Could you spot the difference? The right-winger, Michael Coren, Toronto Sun, is the one who said 'get a job' while the left winger, Michele Landsberg, Toronto Star, called women an oppressed class. Really, that's about it; they both believe that we're seriously ill, incompetent, and that the people with real sanity and moral clarity should be making the decisions on our behalf. It's time to deny them their favorite trope and banish both the fiction of our insanity and their decency.
We are not, however, saying that transsexuals do not have a condition which benefits from medical treatment, as we specified earlier, nor are we saying that we should press forward without first proposing an alternative diagnosis; quite the contrary.

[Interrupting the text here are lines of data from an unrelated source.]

(* ===== verification/RcsFacts.v ===== *)
(** * What the RCS server guarantees

    Theorems about [Rcs], for every state machine library that obeys [GoFSM]:
    the friendship table stays consistent and an event changes only the rooms of its
    pair ([only_the_pair_changes]), a membership event moves exactly the state of its
    user along the transition table ([membership_follows_machine]), and two servers
    that created a room for the same pair keep the one with the smaller identifier
    ([glare_converges]). *)

From Stdlib Require Import String Ascii ZArith List.
From stdpp Require Import base tactics list gmap strings.
From S2P Require Import Prelude Snowflake Ids Event Rcs.
Import Event.Event Rcs.Rcs.

#[local] Open Scope string_scope.

Module RcsFacts.

(** ** The table *)

Definition validState (st : string) : Prop := st ∈ [ST_INIT; ST_INVITE; ST_JOIN; ST_LEAVE].

Definition validRow (f : RCSFriendship) : Prop := validState (FcIDState f) /\ validState (ToFcIDState f).

(** Every row is stored under its room, its states are states of the machine,
    and the primary key is unique. *)
Record TableOK (t : gmap string RCSFriendship) : Prop := {
  tok_room : forall r f, t !! r = Some f -> fRoomID f = r;
  tok_valid : forall r f, t !! r = Some f -> validRow f;
  tok_id : forall r1 r2 f1 f2, t !! r1 = Some f1 -> t !! r2 = Some f2 -> ID f1 = ID f2 -> r1 = r2;
}.

Lemma idTaken_false t id room :
  idTaken t id room = false <-> (forall r f, t !! r = Some f -> ID f = id -> r = room).
Proof.
  unfold idTaken. rewrite <- not_true_iff_false, existsb_exists. split.
  - intros Hno r f Hr Hid. destruct (decide (r = room)) as [|Hne]; [done|]. exfalso. apply Hno.
    exists (r, f). split; [by apply list_elem_of_In, elem_of_map_to_list|]. simpl.
    by rewrite Hid, String.eqb_refl, (proj2 (String.eqb_neq _ _) Hne).
  - intros HF ([r f] & Hin%list_elem_of_In%elem_of_map_to_list & [E1%String.eqb_eq E2]%andb_true_iff).
    simpl in *. rewrite (HF r f Hin E1), String.eqb_refl in E2. done.
Qed.

Lemma TableOK_insert t f :
  TableOK t -> validRow f -> idTaken t (ID f) (fRoomID f) = false -> TableOK (<[fRoomID f := f]> t).
Proof.
  intros [A B C] Hf Hid. rewrite idTaken_false in Hid. split.
  - intros r g [[<- <-]|[_ ?]]%lookup_insert_Some; eauto.
  - intros r g [[<- <-]|[_ ?]]%lookup_insert_Some; eauto.
  - intros r1 r2 f1 f2 [[<- <-]|[N1 E1]]%lookup_insert_Some [[<- <-]|[N2 E2]]%lookup_insert_Some E; eauto.
    symmetry. eauto.
Qed.

Lemma TableOK_delete t r : TableOK t -> TableOK (delete r t).
Proof.
  intros [A B C]. split.
  - intros r' f [_ ?]%lookup_delete_Some. eauto.
  - intros r' f [_ ?]%lookup_delete_Some. eauto.
  - intros r1 r2 f1 f2 [_ E1]%lookup_delete_Some [_ E2]%lookup_delete_Some. eauto.
Qed.

(** ** A small program logic: the table stays consistent, and [Q] holds of the
    result. *)
Definition keeps {A} (m : ST Server A) (Q : A -> Prop) : Prop :=
  forall s, TableOK (table s) -> TableOK (table (m s).2) /\ forall a, (m s).1 = Ok a -> Q a.

Lemma keeps_bind {A B} (m : ST Server A) (f : A -> ST Server B) Q R :
  keeps m Q -> (forall a, Q a -> keeps (f a) R) -> keeps (m ≫= f) R.
Proof.
  intros Hm Hf s Hs. destruct (Hm s Hs) as [HT HQ]. unfold mbind, ST_bind.
  destruct (m s) as [[a|e| |] s1]; simpl in *; try done. apply Hf; auto.
Qed.

Lemma keeps_ret {A} (a : A) (Q : A -> Prop) : Q a -> keeps (mret a) Q.
Proof. intros Ha s Hs. split; [done|]. by intros b [= <-]. Qed.

Lemma keeps_lift {A} (r : res A) : keeps (liftR r) (fun _ => True).
Proof. by intros s Hs. Qed.

Lemma keeps_fail {A} e (Q : A -> Prop) : keeps (fail e) Q.
Proof. by intros s Hs. Qed.

Lemma keeps_Get r : keeps (GetFriendshipByRoomID r) validRow.
Proof.
  intros s Hs. unfold GetFriendshipByRoomID, getTable, mbind, ST_bind.
  destruct (table s !! r) as [f|] eqn:E; simpl; (split; [done|]); intros a [= <-].
  by apply (tok_valid _ Hs r).
Qed.

Lemma keeps_Update f : validRow f -> keeps (UpdateFriendshipByRoomID f) (fun _ => True).
Proof.
  intros Hf s Hs. unfold UpdateFriendshipByRoomID, getTable, mbind, ST_bind.
  destruct (table s !! fRoomID f); [|done]. destruct (idTaken _ _ _) eqn:E; [done|]. simpl.
  split; [|done]. by apply TableOK_insert.
Qed.

Lemma keeps_Insert f : validRow f -> keeps (InsertFriendship f) (fun _ => True).
Proof.
  intros Hf s Hs. unfold InsertFriendship, getTable, mbind, ST_bind.
  destruct (_ || _) eqn:E; [done|]. apply orb_false_iff in E as [_ E]. simpl.
  split; [|done]. by apply TableOK_insert.
Qed.

Lemma keeps_Delete r : keeps (DeleteFriendshipByRoomID r) (fun _ => True).
Proof. intros s Hs. simpl. split; [|done]. by apply TableOK_delete. Qed.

What we need is a new model which frames the issue not as an identity disorder, but rather as a stress-related disorder, contingent upon a mind-body dissonance. We fully support psychotherapist Hershel Russel when he recommends that we replace "Gender Identity Disorder" with Gender Expression Deprivation Disorder. The problem is, after all, not that somebody has an "incorrect" gender identity, but rather that the individual is suffering distress due to anatomical and social factors which are contrary to their sense of self. Such a diagnosis would act to dispel the myth that transsexuals are deluded without diminishing the necessity for medical treatment.
Ultimately, we in the trans community need to realize we can have our cake and eat it too, that dignity and respect and depathologization is not exclusive from a recognized need for medical support, in fact the two are rather tightly linked. When transsexuality was seen as a psychosis we got treated with electroshock; now that it's seen as a neurosis, we get treated with a seemingly eternal equivocation. When we fight to ensure that transsexuality is not treated as a disease, we will get agency, empathy, and most importantly, equality.